= Assignment =
Up to and including the line with "node: a run", return every line from the start of the entries below exactly.
= = = =
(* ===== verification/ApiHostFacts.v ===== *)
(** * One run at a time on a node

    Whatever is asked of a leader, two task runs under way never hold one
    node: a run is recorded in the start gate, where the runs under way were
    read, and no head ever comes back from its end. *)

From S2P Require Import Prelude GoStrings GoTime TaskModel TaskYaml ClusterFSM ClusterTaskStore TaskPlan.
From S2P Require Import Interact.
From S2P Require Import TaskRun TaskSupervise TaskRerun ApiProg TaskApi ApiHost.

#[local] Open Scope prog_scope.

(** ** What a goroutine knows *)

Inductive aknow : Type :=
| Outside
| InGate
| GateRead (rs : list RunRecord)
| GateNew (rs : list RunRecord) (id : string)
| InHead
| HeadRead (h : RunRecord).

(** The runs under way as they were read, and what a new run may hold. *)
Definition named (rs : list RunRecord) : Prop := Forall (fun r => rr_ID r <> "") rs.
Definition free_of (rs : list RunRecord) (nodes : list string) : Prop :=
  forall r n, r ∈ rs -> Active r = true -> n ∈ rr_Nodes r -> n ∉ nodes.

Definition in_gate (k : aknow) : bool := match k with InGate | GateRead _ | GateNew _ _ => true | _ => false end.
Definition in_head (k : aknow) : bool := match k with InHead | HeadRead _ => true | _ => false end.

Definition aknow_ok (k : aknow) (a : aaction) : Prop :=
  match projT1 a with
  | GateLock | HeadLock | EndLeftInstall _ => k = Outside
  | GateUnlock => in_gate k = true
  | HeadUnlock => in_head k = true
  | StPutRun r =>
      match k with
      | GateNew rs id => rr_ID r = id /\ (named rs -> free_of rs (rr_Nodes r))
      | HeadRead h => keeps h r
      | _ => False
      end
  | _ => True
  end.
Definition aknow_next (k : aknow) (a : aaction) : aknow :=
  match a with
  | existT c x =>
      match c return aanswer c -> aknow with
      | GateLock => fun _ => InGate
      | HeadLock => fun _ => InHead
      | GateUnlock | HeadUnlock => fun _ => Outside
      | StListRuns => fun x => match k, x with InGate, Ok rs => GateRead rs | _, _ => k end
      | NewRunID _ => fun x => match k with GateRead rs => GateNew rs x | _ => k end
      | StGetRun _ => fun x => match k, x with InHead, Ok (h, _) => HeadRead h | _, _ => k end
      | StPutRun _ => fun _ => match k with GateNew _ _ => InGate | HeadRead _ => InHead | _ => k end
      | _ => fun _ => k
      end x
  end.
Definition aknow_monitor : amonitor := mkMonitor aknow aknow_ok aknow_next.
= = = =
= Result =
(* ===== verification/ApiHostFacts.v ===== *)
(** * One run at a time on a node

    Whatever is asked of a leader, two task runs under way never hold one
    node: a run is recorded in the start gate, where the runs under way were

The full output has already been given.